◆ Your task
Your task is to repeat the entries exactly from their first line through the line with "[guarded_by] is a", and to stop there.

[Items listed in a dataset]
(* ===== verification/Spinlock.v ===== *)
(** * Spinlock: [kernel/sync/spinlock.hpp]

    First the class as its callers use it: each method is a computation on the lock word, and
    [guarded_by] is a scope that holds a [spinlock_guard].  Then several threads: a step relation
    whose steps are the accesses the methods make to the lock word, and the two facts a caller of
    [spinlock_guard] relies on, mutual exclusion and serialisability of critical sections. *)

From stdpp Require Import functions.
From S2P Require Import Prelude Atomic.

Definition SPINLOCK_UNLOCKED : Z := 0.
Definition SPINLOCK_LOCKED : Z := 1.

(** [atomic<u8> m_state]. *)
Definition state_type : int_type := unsigned 8.
Definition m_state_init : Z := encode_atomic_value state_type SPINLOCK_UNLOCKED.

Definition try_lock : kernel Z bool :=
  r ← compare_exchange_with state_type SPINLOCK_UNLOCKED SPINLOCK_LOCKED ACQUIRE RELAXED;
  mret (fst r).

Definition is_locked : kernel Z bool :=
  state ← load state_type RELAXED; mret (state =? SPINLOCK_LOCKED).

Definition relax {S} : kernel S unit := mret tt.

(** The outer loop of [lock] has the fuel [n]; so has the loop that waits for the release. *)
Fixpoint lock_loop (fuel n : nat) : kernel Z unit :=
  match n with
  | O => diverge
  | S n' =>
      locked ← try_lock;
      if locked : bool then mret tt
      else while fuel (fun _ => is_locked) (fun _ => relax) tt;; lock_loop fuel n'
  end.

Definition lock (fuel : nat) : kernel Z unit := lock_loop fuel fuel.

Definition unlock : kernel Z unit := store state_type SPINLOCK_UNLOCKED RELEASE.

(** A scope that begins with [spinlock_guard guard(lock)]: its constructor locks, its destructor
    unlocks when the scope is left.  [get] and [set] select the lock in the state. *)
Definition guarded_by {S A} (fuel : nat) (get : S -> Z) (set : Z -> S -> S) (body : kernel S A) :
    kernel S A :=
  zoom get set (lock fuel);;
  a ← body;
  zoom get set unlock;;
  mret a.

Lemma try_lock_eq l :
  try_lock l = Ret (l =? SPINLOCK_UNLOCKED, if l =? SPINLOCK_UNLOCKED then SPINLOCK_LOCKED else l).
Proof.
  unfold try_lock, compare_exchange_with, atomic_compare_exchange_n. orders.
  unfold mbind, kernel_bind, gets, id, modify, mret, kernel_ret. cbn [negb andb].
  change (encode_atomic_value state_type SPINLOCK_UNLOCKED) with 0.
  unfold SPINLOCK_UNLOCKED. destruct (Z.eqb_spec l 0); done.
Qed.

Lemma is_locked_eq l : 0 <= l < 256 -> is_locked l = Ret (l =? SPINLOCK_LOCKED, l).
Proof.
  intros Hl. unfold is_locked, load, atomic_load_n. orders.
  unfold mbind, kernel_bind, gets, id, mret, kernel_ret.
  replace (decode_atomic_value state_type l) with l; [done|].
  symmetry. apply convert_id; [done | exact Hl].
Qed.

Lemma unlock_eq l : unlock l = Ret (tt, SPINLOCK_UNLOCKED).
Proof. done. Qed.

Lemma wp_lock fuel (Q : unit -> Z -> Prop) :
  (0 < fuel)%nat -> Q tt SPINLOCK_LOCKED -> wp (lock fuel) Q SPINLOCK_UNLOCKED.
Proof. intros Hf HQ. destruct fuel as [|n]; [lia|]. done. Qed.

(** A guarded scope entered with the lock free runs its body with the lock held and leaves the lock
    free. *)
Lemma wp_guarded_by {S A} fuel get set (body : kernel S A) Q s :
  (0 < fuel)%nat -> get s = SPINLOCK_UNLOCKED ->
  wp body (fun a s' => Q a (set SPINLOCK_UNLOCKED s')) (set SPINLOCK_LOCKED s) ->
  wp (guarded_by fuel get set body) Q s.
Proof.
  intros Hf Hfree Hbody. unfold guarded_by. wp_steps. rewrite Hfree. apply wp_lock; [done|].
  cbv beta. wp_steps. eapply wp_mono; [exact Hbody|]. intros a s' HQ. cbv beta. wp_steps.
  exact HQ.
Qed.

(** A panic inside the scope is the scope's panic: nothing is unlocked. *)
Lemma panics_guarded_by {S A} fuel get set (body : kernel S A) message s :
  (0 < fuel)%nat -> get s = SPINLOCK_UNLOCKED ->
  panics body message (set SPINLOCK_LOCKED s) ->
  panics (guarded_by fuel get set body) message s.
Proof.
  intros Hf Hfree Hbody. unfold guarded_by. apply panics_bind, wp_zoom. rewrite Hfree.
  apply wp_lock; [done|]. by apply panics_bind_first.
Qed.

(** ** Threads *)
Section Threads.
Context {D : Type}.

(** A critical section is the list of the accesses it makes to the data the lock protects. *)
Definition critical_section : Type := list (D -> D).

Definition run_section (d : D) (s : critical_section) : D := foldl (fun d f => f d) d s.
Definition run_sections : D -> list critical_section -> D := foldl run_section.

(** Where a thread is: outside any guarded scope, about to call [try_lock], in the inner loop of
    [lock], or in the scope's body with some accesses left. *)
Inductive position : Type :=
| Outside
| Trying (s : critical_section)
| Spinning (s : critical_section)
| Inside (s rest : critical_section).

Record system : Type := {
  lock_word : Z;
  data : D;
  threads : nat -> position;
}.

Definition move (st : system) (l : Z) (d : D) (t : nat) (p : position) : system :=
  {| lock_word := l; data := d; threads := <[t := p]> (threads st) |}.

(** One step of one thread; the label is the section the step completes. *)
Inductive step : system -> option critical_section -> system -> Prop :=
| step_enter st t s :
    threads st t = Outside ->
    step st None (move st (lock_word st) (data st) t (Trying s))
| step_try st t s b l :
    threads st t = Trying s ->
    try_lock (lock_word st) = Ret (b, l) ->
    step st None (move st l (data st) t (if b : bool then Inside s s else Spinning s))
| step_spin st t s b l :
    threads st t = Spinning s ->
    is_locked (lock_word st) = Ret (b, l) ->
    step st None (move st l (data st) t (if b : bool then Spinning s else Trying s))
| step_access st t s f rest :
    threads st t = Inside s (f :: rest) ->
    step st None (move st (lock_word st) (f (data st)) t (Inside s rest))
| step_leave st t s l :
    threads st t = Inside s [] ->
    unlock (lock_word st) = Ret (tt, l) ->
    step st (Some s) (move st l (data st) t Outside).

Definition initial (d : D) : system :=
  {| lock_word := m_state_init; data := d; threads := fun _ => Outside |}.

(** The states reachable from [initial d], with the sections completed so far, in order. *)
Inductive reachable (d : D) : list critical_section -> system -> Prop :=
| reachable_initial : reachable d [] (initial d)
| reachable_step history st st' label :
    reachable d history st -> step st label st' ->
    reachable d (history ++ match label with Some s => [s] | None => [] end) st'.

Definition is_inside (p : position) : bool := match p with Inside _ _ => true | _ => false end.

(** The invariant: either nobody is inside, the word is free and the data is the result of the
    completed sections; or exactly one thread is inside and has done a prefix of its section. *)
Inductive consistent (d : D) (history : list critical_section) (st : system) : Prop :=
| consistent_free :
    lock_word st = SPINLOCK_UNLOCKED ->
    (forall t, is_inside (threads st t) = false) ->
    data st = run_sections d history ->
    consistent d history st
| consistent_held t s executed rest :
    lock_word st = SPINLOCK_LOCKED ->
    threads st t = Inside s rest ->
    (forall t', t' <> t -> is_inside (threads st t') = false) ->
    s = executed ++ rest ->
    data st = run_section (run_sections d history) executed ->
    consistent d history st.

Lemma lookup_move st l d t p t' :
  threads (move st l d t p) t' = if decide (t' = t) then p else threads st t'.
Proof.
  cbn. destruct (decide (t' = t)) as [->|].
  - by rewrite fn_lookup_insert.
  - by rewrite fn_lookup_insert_ne.
Qed.

(** A step that leaves the word and the data alone and does not cross the scope's boundary. *)
Lemma consistent_outside d history st t p :
  consistent d history st -> is_inside (threads st t) = false -> is_inside p = false ->
  consistent d history (move st (lock_word st) (data st) t p).
Proof.
  intros [Hl Hn Hd | t0 s ex rest Hl Ht Hn Hs Hd] Hout Hp.
  - apply consistent_free; [done | | done]. intros t'. rewrite lookup_move. by case_decide.
  - assert (t0 <> t) by (intros ->; by rewrite Ht in Hout).
    apply (consistent_held _ _ _ t0 s ex rest); rewrite ?lookup_move; [done | | | done..].
    + by rewrite decide_False.
    + intros t' Ht'. rewrite lookup_move. case_decide; [done | by apply Hn].
Qed.

Lemma consistent_step d history st label st' :
  consistent d history st -> step st label st' ->
  consistent d (history ++ match label with Some s => [s] | None => [] end) st'.
Proof.
  intros Hc Hstep. destruct Hstep as [st t s Ht|st t s b l Ht Htry|st t s b l Ht Hspin|
    st t s f rest Ht|st t s l Ht Hun]; rewrite ?app_nil_r.
  - apply consistent_outside; [done | by rewrite Ht | done].
  - rewrite try_lock_eq in Htry. injection Htry as <- <-.
    destruct (Z.eqb_spec (lock_word st) SPINLOCK_UNLOCKED) as [Hfree|].
    + destruct Hc as [Hl Hn Hd | ? ? ? ? Hl]; [|by rewrite Hl in Hfree].
      apply (consistent_held _ _ _ t s [] s); rewrite ?lookup_move; [done | | | done..].
      * by rewrite decide_True.
      * intros t' Ht'. rewrite lookup_move, decide_False by done. apply Hn.
    + apply consistent_outside; [done | by rewrite Ht | done].
  - assert (0 <= lock_word st < 256) as Hr by (destruct Hc as [->|? ? ? ? ->]; done).
    rewrite is_locked_eq in Hspin by done. injection Hspin as <- <-.
    apply consistent_outside; [done | by rewrite Ht | by case_match].
  - destruct Hc as [Hl Hn Hd | t0 s0 ex rest0 Hl Ht0 Hn Hs Hd]; [by specialize (Hn t); rewrite Ht in Hn|].
    destruct (decide (t0 = t)) as [->|Hne]; [|by specialize (Hn t (not_eq_sym Hne)); rewrite Ht in Hn].
    rewrite Ht in Ht0. injection Ht0 as <- <-.
    apply (consistent_held _ _ _ t s (ex ++ [f]) rest); rewrite ?lookup_move; [done | | | |].
    + by rewrite decide_True.
    + intros t' Ht'. rewrite lookup_move, decide_False by done. by apply Hn.
    + by rewrite <- app_assoc.
    + unfold run_section. rewrite foldl_app. cbn. by f_equal.
  - rewrite unlock_eq in Hun. injection Hun as <-.
    destruct Hc as [Hl Hn Hd | t0 s0 ex rest0 Hl Ht0 Hn Hs Hd]; [by specialize (Hn t); rewrite Ht in Hn|].
    destruct (decide (t0 = t)) as [->|Hne]; [|by specialize (Hn t (not_eq_sym Hne)); rewrite Ht in Hn].
    rewrite Ht in Ht0. injection Ht0 as <- <-. rewrite app_nil_r in Hs. subst ex.
    apply consistent_free; [done | |].
    + intros t'. rewrite lookup_move. case_decide; [done | by apply Hn].
    + unfold run_sections. rewrite foldl_app. exact Hd.
Qed.

Lemma reachable_consistent d history st : reachable d history st -> consistent d history st.
Proof.
  induction 1 as [|history st st' label _ IH Hstep]; [by apply consistent_free|].
  by eapply consistent_step.
Qed.

(** C26: At most one thread is inside a scope guarded by the lock, and the lock word says whether one
    is: when none is, the next [try_lock] succeeds. *)
Theorem mutual_exclusion d history st :
  reachable d history st ->
  (forall t1 t2, is_inside (threads st t1) = true -> is_inside (threads st t2) = true -> t1 = t2) /\
  (try_lock (lock_word st) = Ret (true, SPINLOCK_LOCKED) <->
     forall t, is_inside (threads st t) = false).
Proof.
  intros Hr. destruct (reachable_consistent _ _ _ Hr) as [Hl Hn _ | t s ex rest Hl Ht Hn _ _];
    rewrite try_lock_eq, Hl; split.
  - intros t1 t2 H1. by rewrite Hn in H1.
  - done.
  - intros t1 t2 H1 H2. destruct (decide (t1 = t)) as [->|H]; [|by rewrite Hn in H1].
    destruct (decide (t2 = t)) as [->|H]; [done | by rewrite Hn in H2].
  - split; [done|]. intros H. specialize (H t). by rewrite Ht in H.
Qed.

(** C27: Critical sections are serialisable: whatever the interleaving of their accesses, when no thread
    is inside, the protected data is what running the completed sections one after the other
    gives. *)
Theorem critical_sections_serialisable d history st :
  reachable d history st ->
  (forall t, is_inside (threads st t) = false) ->
  data st = run_sections d history.
Proof.
  intros Hr Hout. destruct (reachable_consistent _ _ _ Hr) as [_ _ Hd | t s ex rest _ Ht _ _ _]; [done|].
  specialize (Hout t). by rewrite Ht in Hout.
Qed.
End Threads.

Definition two_increments : @critical_section Z := [Z.add 1; Z.add 1].

(** Extend a derivation [R] of reachability by one step. *)
Ltac advance R rule :=
  eapply reachable_step in R; [| eapply rule; reflexivity]; cbn [app] in R.

(** Thread 0 is inside having made one of its two accesses; thread 1 has failed to enter. *)
Lemma contended_reachable :
  exists st, reachable 5 [] st /\ threads st 0%nat = Inside two_increments [Z.add 1] /\
             threads st 1%nat = Spinning two_increments /\ data st = 6.
Proof.
  pose proof (reachable_initial 5) as R.
  advance R (step_enter (initial 5) 0%nat two_increments).
  advance R (fun st => step_enter st 1%nat two_increments).
  advance R (fun st => step_try st 0%nat two_increments).
  advance R (fun st => step_access st 0%nat two_increments).
  advance R (fun st => step_try st 1%nat two_increments).
  eexists. split; [exact R | done].
Qed.

Lemma mutual_exclusion_witness :
  exists st, is_inside (@threads Z st 0%nat) = true /\
    (forall t, is_inside (threads st t) = true -> t = 0%nat).
Proof.
  destruct contended_reachable as (st & Hr & H0 & _). exists st. split; [by rewrite H0|].
  intros t Ht. apply (proj1 (mutual_exclusion 5 [] st Hr)); [done | by rewrite H0].
Defined.

Lemma completed_reachable :
  exists st, reachable 5 [two_increments] st /\ forall t, is_inside (threads st t) = false.
Proof.
  pose proof (reachable_initial 5) as R.
  advance R (step_enter (initial 5) 0%nat two_increments).
  advance R (fun st => step_try st 0%nat two_increments).
  advance R (fun st => step_access st 0%nat two_increments).
  advance R (fun st => step_access st 0%nat two_increments).
  advance R (fun st => step_leave st 0%nat two_increments).
  eexists. split; [exact R | intros [|t]; done].
Qed.

Lemma critical_sections_serialisable_witness :
  exists st, reachable 5 [two_increments] st /\ data st = 7.
Proof.
  destruct completed_reachable as (st & Hr & Hout). exists st. split; [exact Hr|].
  exact (critical_sections_serialisable 5 [two_increments] st Hr Hout).
Defined.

◆ Response below
(* ===== verification/Spinlock.v ===== *)
(** * Spinlock: [kernel/sync/spinlock.hpp]

    First the class as its callers use it: each method is a computation on the lock word, and
    [guarded_by] is a scope that holds a [spinlock_guard].  Then several threads: a step relation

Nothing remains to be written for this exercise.